● Activity
Starting with the first line below, reproduce each line exactly until you have included the one bearing "In y seen).".

● Data for the task
(** [new Set] keeps exactly the elements of the array, once each. *)
Lemma dedupeInto_spec (l seen : list jsstring) :
  NoDup seen ->
  NoDup (dedupeInto seen l)
  /\ (forall x, In x (dedupeInto seen l) <-> In x seen \/ In x l).
Proof.
  revert seen. induction l as [|y l IH]; intros seen Hnd; simpl.
  - split.
    + now apply NoDup_rev.
    + intros x. rewrite <- in_rev. tauto.
  - destruct (existsb (str_eqb y) seen) eqn:E.
    + destruct (IH seen Hnd) as [H1 H2]. split; [assumption|].
      intros x. rewrite H2. apply (has_In seen y) in E.
      split; [tauto|]. intros [H|[H|H]]; subst; tauto.
    + assert (Hy : ~ In y seen).
      { intros Hin. apply (has_In seen y) in Hin. unfold has in Hin. congruence. }
      destruct (IH (y :: seen)) as [H1 H2]; [now constructor|].
      split; [assumption|].
      intros x. rewrite H2. simpl. tauto.
Qed.

Lemma mkSet_NoDup (l : list jsstring) : NoDup (mkSet l).
Proof. apply dedupeInto_spec. constructor. Qed.

Lemma mkSet_In (l : list jsstring) (x : jsstring) : In x (mkSet l) <-> In x l.
Proof.
  unfold mkSet. destruct (dedupeInto_spec l (seen := [])) as [_ H]; [constructor|].
  rewrite H. simpl. tauto.
Qed.

Lemma mkSet_nil_inv (l : list jsstring) : mkSet l = [] -> l = [].
Proof.
  intros H. destruct l as [|x l]; [reflexivity|].
  assert (Hin : In x (mkSet (x :: l))) by (apply mkSet_In; now left).
  rewrite H in Hin. destruct Hin.
Qed.

(** Two duplicate-free lists with the same elements have the same size. *)
Lemma same_elements_length (l1 l2 : list jsstring) :
  NoDup l1 -> NoDup l2 -> (forall x, In x l1 <-> In x l2) ->
  length l1 = length l2.
Proof.
  intros H1 H2 H. apply Nat.le_antisymm.
  - apply NoDup_incl_length; [assumption|]. intros x. apply H.
  - apply NoDup_incl_length; [assumption|]. intros x. apply H.
Qed.

Lemma firstn_skipn_length (T : Type) (l : list T) (k m : nat) :
  length (firstn m (skipn k l)) <= m.
Proof. rewrite length_firstn. lia. Qed.

End JsFacts.

(** ** Pagination *)

Module PaginationFacts.
Import Aggregate.

Lemma ceilDiv_9 (n : nat) :
  ceilDiv n GROUPS_PER_PAGE = ((Z.of_nat n + 8) / 9)%Z.
Proof.
  unfold ceilDiv, GROUPS_PER_PAGE, Qceiling, Qfloor, Qdiv, Qinv, Qmult, Qopp.
  simpl. rewrite Z.mul_1_r.
  pose proof (Z.div_mod (- Z.of_nat n) 9) as H1.
  pose proof (Z.mod_pos_bound (- Z.of_nat n) 9) as H2.
  pose proof (Z.div_mod (Z.of_nat n + 8) 9) as H3.
  pose proof (Z.mod_pos_bound (Z.of_nat n + 8) 9) as H4.
  lia.
Qed.

(** [totalPages] is the least number of pages, at least one, that holds
    all the groups. *)
Lemma totalPages_least (n : nat) :
  let tp := Z.max 1 (ceilDiv n GROUPS_PER_PAGE) in
  (1 <= tp /\ Z.of_nat n <= 9 * tp /\ (tp = 1 \/ 9 * (tp - 1) < Z.of_nat n))%Z.
Proof.
  cbv zeta. rewrite ceilDiv_9.
  pose proof (Z.div_mod (Z.of_nat n + 8) 9) as H3.
  pose proof (Z.mod_pos_bound (Z.of_nat n + 8) 9) as H4.
  lia.
Qed.

Section Slices.
Variable T : Type.

Lemma sliceArr_window (l : list T) (k : Z) :
  (0 <= k)%Z ->
  sliceArr l (Int k) (Int (k + 9)) = firstn 9 (skipn (Z.to_nat k) l).
Proof.
  intros Hk. unfold sliceArr, toInteger.
  destruct (Z.ltb_spec k 0); [lia|].
  destruct (Z.ltb_spec (k + 9) 0); [lia|].
  set (n := Z.of_nat (length l)).
  destruct (Z.le_gt_cases n k) as [Hge|Hlt].
  - (* the window starts past the end *)
    rewrite (Z.min_r k n) by lia. rewrite (Z.min_r (k + 9) n) by lia.
    rewrite Z.sub_diag. simpl.
    rewrite skipn_all2 by (subst n; lia).
    reflexivity.
  - rewrite (Z.min_l k n) by lia.
    destruct (Z.le_gt_cases (k + 9) n) as [Hfull|Hshort].
    + rewrite (Z.min_l (k + 9) n) by lia.
      replace (Z.to_nat (Z.max (k + 9 - k) 0)) with 9%nat by lia.
      reflexivity.
    + rewrite (Z.min_r (k + 9) n) by lia.
      rewrite (firstn_all2 (n := 9)) by (rewrite length_skipn; subst n; lia).
      apply firstn_all2. rewrite length_skipn. subst n. lia.
Qed.

Lemma enforceLimit_id (l : list T) :
  length l <= 9 -> enforceLimit l = l.
Proof.
  intros H. unfold enforceLimit, GROUPS_PER_PAGE.
  destruct (Z.ltb_spec 9 (Z.of_nat (length l))); [lia | reflexivity].
Qed.

(** What [paginate] returns for an integer page number. *)
Lemma paginate_int (groups : list T) (page : Z) :
  let tp := Z.max 1 (ceilDiv (length groups) GROUPS_PER_PAGE) in
  let cp := Z.max 1 (Z.min page tp) in
  paginate groups (Int page)
  = (firstn 9 (skipn (Z.to_nat (9 * (cp - 1))) groups),
     {| currentPage := Int cp;
        totalPages := tp;
        totalGroups := length groups;
        groupsPerPage := 9 |}).
Proof.
  cbv zeta. unfold paginate. simpl mathMin. simpl mathMax. simpl jsSub.
  simpl jsMul. simpl jsAdd.
  set (tp := Z.max 1 (ceilDiv (length groups) GROUPS_PER_PAGE)).
  set (cp := Z.max 1 (Z.min page tp)).
  unfold GROUPS_PER_PAGE at 1 2 3.
  rewrite sliceArr_window by lia.
  rewrite (enforceLimit_id (firstn 9 _)) by apply JsFacts.firstn_skipn_length.
  rewrite (enforceLimit_id (firstn 9 _)) by apply JsFacts.firstn_skipn_length.
  replace ((cp - 1) * 9)%Z with (9 * (cp - 1))%Z by lia.
  reflexivity.
Qed.

(** What [paginate] returns when the page number is [NaN]. *)
Lemma paginate_NaN (groups : list T) :
  paginate groups NaN
  = ([],
     {| currentPage := NaN;
        totalPages := Z.max 1 (ceilDiv (length groups) GROUPS_PER_PAGE);
        totalGroups := length groups;
        groupsPerPage := 9 |}).
Proof.
  unfold paginate. simpl mathMin. simpl mathMax. simpl jsSub. simpl jsMul.
  simpl jsAdd. unfold sliceArr. simpl toInteger.
  destruct (Z.ltb_spec 0 0); [lia|].
  rewrite Z.min_l by lia. simpl.
  reflexivity.
Qed.

End Slices.

(** C8. For every list of groups and every integer page number, the
    returned page has at most 9 items, [totalPages] is
    [max(1, ceil(totalGroups / 9))] (the least number of pages, at least
    one, that holds all the groups), [currentPage] is the requested page
    clamped into [[1, totalPages]], and the items are the window of 9 that
    starts at index [9 * (currentPage - 1)].  With 25 groups and page 2 the
    result is the groups at indices 9 to 17, [totalPages = 3] and
    [currentPage = 2]. *)
Theorem pagination_bound_and_clamp (T : Type) (groups : list T) (page : Z) :
  let items := fst (paginate groups (Int page)) in
  let info := snd (paginate groups (Int page)) in
  let n := Z.of_nat (length groups) in
  let tp := totalPages info in
  length items <= 9
  /\ totalGroups info = length groups
  /\ tp = Z.max 1 ((n + 8) / 9)
  /\ (1 <= tp /\ n <= 9 * tp /\ (tp = 1 \/ 9 * (tp - 1) < n))%Z
  /\ (exists cp : Z,
        currentPage info = Int cp
        /\ (1 <= cp <= tp)%Z
        /\ ((1 <= page <= tp)%Z -> cp = page)
        /\ ((page < 1)%Z -> cp = 1%Z)
        /\ ((tp < page)%Z -> cp = tp)
        /\ items = firstn 9 (skipn (Z.to_nat (9 * (cp - 1))) groups))
  /\ (length groups = 25 -> page = 2%Z ->
      items = firstn 9 (skipn 9 groups)
      /\ length items = 9
      /\ tp = 3%Z /\ currentPage info = Int 2).
Proof.
  cbv zeta. rewrite paginate_int.
  cbn [fst snd totalPages totalGroups currentPage].
  pose proof (totalPages_least (length groups)) as Hl. cbv zeta in Hl.
  set (tp := Z.max 1 (ceilDiv (length groups) GROUPS_PER_PAGE)) in *.
  assert (Htp : tp = Z.max 1 ((Z.of_nat (length groups) + 8) / 9)).
  { subst tp. now rewrite ceilDiv_9. }
  split; [apply JsFacts.firstn_skipn_length|].
  split; [reflexivity|].
  split; [exact Htp|].
  split; [exact Hl|].
  split.
  - exists (Z.max 1 (Z.min page tp)). repeat split; lia.
  - intros H25 Hp. subst page.
    assert (H3 : tp = 3%Z) by (rewrite Htp, H25; reflexivity).
    rewrite H3. simpl Z.to_nat.
    change (Pos.to_nat 9) with 9.
    repeat split.
    rewrite length_firstn, length_skipn, H25. reflexivity.
Qed.

Lemma pagination_bound_and_clamp_witness :
  let groups := seq 0 25 in
  fst (paginate groups (Int 2)) = [9; 10; 11; 12; 13; 14; 15; 16; 17]
  /\ totalPages (snd (paginate groups (Int 2))) = 3%Z
  /\ currentPage (snd (paginate groups (Int 2))) = Int 2.
Proof.
  cbv zeta.
  destruct (pagination_bound_and_clamp (seq 0 25) 2)
    as (_ & _ & _ & _ & _ & H).
  destruct H as (H1 & _ & H3 & H4); [reflexivity | reflexivity |].
  rewrite H1. repeat split; assumption.
Defined.

End PaginationFacts.

(** ** The summary of a group without articles *)

Module SummaryFacts.
Import Summarizer.

(** C10. For a group whose [articles] list is empty or missing,
    [summarizeArticleGroup] returns the fixed result: title "News Story",
    summary "No articles to summarize.", both comparisons "No articles
    available for comparison." and no differences.  That title contains the
    generic phrase "news story" of the pattern list, so the check that
    rejects generic titles answers true on it. *)
Theorem zero_articles_fixed_result (svc : Service) (group : Group) :
  articles group = None \/ articles group = Some [] ->
  summarizeArticleGroup svc group
  = {| summaryGroupId := groupId group;
       groupTitle := lit "News Story";
       summary := lit "No articles to summarize.";
       detailedComparison := lit "No articles available for comparison.";
       simpleComparison := lit "No articles available for comparison.";
       differences := [] |}
  /\ In (lit "news story") genericPatterns
  /\ includes (toLowerCase (groupTitle (summarizeArticleGroup svc group)))
              (lit "news story") = true
  /\ matchesGenericPattern (groupTitle (summarizeArticleGroup svc group)) = true
  /\ isGeneric (Some (groupTitle (summarizeArticleGroup svc group))) = true.
Proof.
  intros H.
  assert (E : summarizeArticleGroup svc group = noArticles (groupId group)).
  { unfold summarizeArticleGroup. destruct H as [-> | ->]; reflexivity. }
  rewrite E. unfold noArticles. cbn [groupTitle].
  split; [reflexivity|].
  split; [now left|].
  repeat split; vm_compute; reflexivity.
Qed.

Lemma zero_articles_fixed_result_witness :
  groupTitle (summarizeArticleGroup Examples.offline Examples.emptyGroup)
  = lit "News Story"
  /\ isGeneric
       (Some (groupTitle (summarizeArticleGroup Examples.offline
                                                Examples.emptyGroup))) = true.
Proof.
  destruct (zero_articles_fixed_result Examples.offline Examples.emptyGroup)
    as (H1 & _ & _ & _ & H2).
  - right. reflexivity.
  - rewrite H1 at 1. split; [reflexivity | exact H2].
Defined.

End SummaryFacts.

(** ** The group filter *)

Module FilterFacts.
Import Grouper Aggregate.

Lemma two_distinct_sources (sources : list jsstring) :
  2 <= length (mkSet sources) ->
  exists s1 s2, In s1 sources /\ In s2 sources /\ s1 <> s2.
Proof.
  intros H. pose proof (JsFacts.mkSet_NoDup sources) as Hnd.
  pose proof (JsFacts.mkSet_In sources) as Hin.
  destruct (mkSet sources) as [|s1 [|s2 rest]]; simpl in H; try lia.
  exists s1, s2. repeat split.
  - apply Hin. now left.
  - apply Hin. right. now left.
  - inversion Hnd as [|? ? Hnot _]. subst. intros ->. apply Hnot. now left.
Qed.

Lemma single_source_size (sources : list jsstring) :
  (forall s1 s2, In s1 sources -> In s2 sources -> s1 = s2) ->
  length (mkSet sources) < 2.
Proof.
  intros H. destruct (Nat.lt_ge_cases (length (mkSet sources)) 2) as [|Hge];
    [assumption|].
  destruct (two_distinct_sources sources Hge) as (s1 & s2 & H1 & H2 & Hne).
  exfalso. apply Hne. now apply H.
Qed.

Lemma keepGroup_sources (group : ArticleGroup) :
  keepGroup group = true -> 2 <= length (uniqueSources group).
Proof.
  unfold keepGroup.
  destruct (Nat.ltb_spec (length (uniqueSources group)) 2); [discriminate | auto].
Qed.

(** C7. After the group filter every retained group is one of the input
    groups and has articles from at least 2 distinct sources, and every
    group whose articles all come from one source is dropped. *)
Theorem filter_keeps_only_multi_source (groups : list ArticleGroup) :
  (forall group, In group (filterGroups groups) ->
     In group groups
     /\ 2 <= length (uniqueSources group)
     /\ exists a1 a2,
          In a1 (Grouper.articles group) /\ In a2 (Grouper.articles group)
          /\ source a1 <> source a2)
  /\ (forall group, In group groups ->
        (forall a1 a2, In a1 (Grouper.articles group) -> In a2 (Grouper.articles group) ->
                       source a1 = source a2) ->
        ~ In group (filterGroups groups)).
Proof.
  split.
  - intros group Hin. unfold filterGroups in Hin.
    apply filter_In in Hin. destruct Hin as [Hin Hkeep].
    apply keepGroup_sources in Hkeep.
    split; [assumption|]. split; [assumption|].
    destruct (two_distinct_sources _ Hkeep) as (s1 & s2 & H1 & H2 & Hne).
    apply in_map_iff in H1. destruct H1 as (a1 & <- & Ha1).
    apply in_map_iff in H2. destruct H2 as (a2 & <- & Ha2).
    now exists a1, a2.
  - intros group _ Hsame Hin. unfold filterGroups in Hin.
    apply filter_In in Hin. destruct Hin as [_ Hkeep].
    apply keepGroup_sources in Hkeep.
    assert (Hlt : length (uniqueSources group) < 2).
    { apply single_source_size. intros s1 s2 H1 H2.
      apply in_map_iff in H1. destruct H1 as (a1 & <- & Ha1).
      apply in_map_iff in H2. destruct H2 as (a2 & <- & Ha2).
      now apply Hsame. }
    lia.
Qed.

● Your response
(** [new Set] keeps exactly the elements of the array, once each. *)
Lemma dedupeInto_spec (l seen : list jsstring) :
  NoDup seen ->
  NoDup (dedupeInto seen l)
  /\ (forall x, In x (dedupeInto seen l) <-> In x seen \/ In x l).
Proof.
  revert seen. induction l as [|y l IH]; intros seen Hnd; simpl.
  - split.
    + now apply NoDup_rev.
    + intros x. rewrite <- in_rev. tauto.
  - destruct (existsb (str_eqb y) seen) eqn:E.
    + destruct (IH seen Hnd) as [H1 H2]. split; [assumption|].
      intros x. rewrite H2. apply (has_In seen y) in E.
      split; [tauto|]. intros [H|[H|H]]; subst; tauto.
    + assert (Hy : ~ In y seen).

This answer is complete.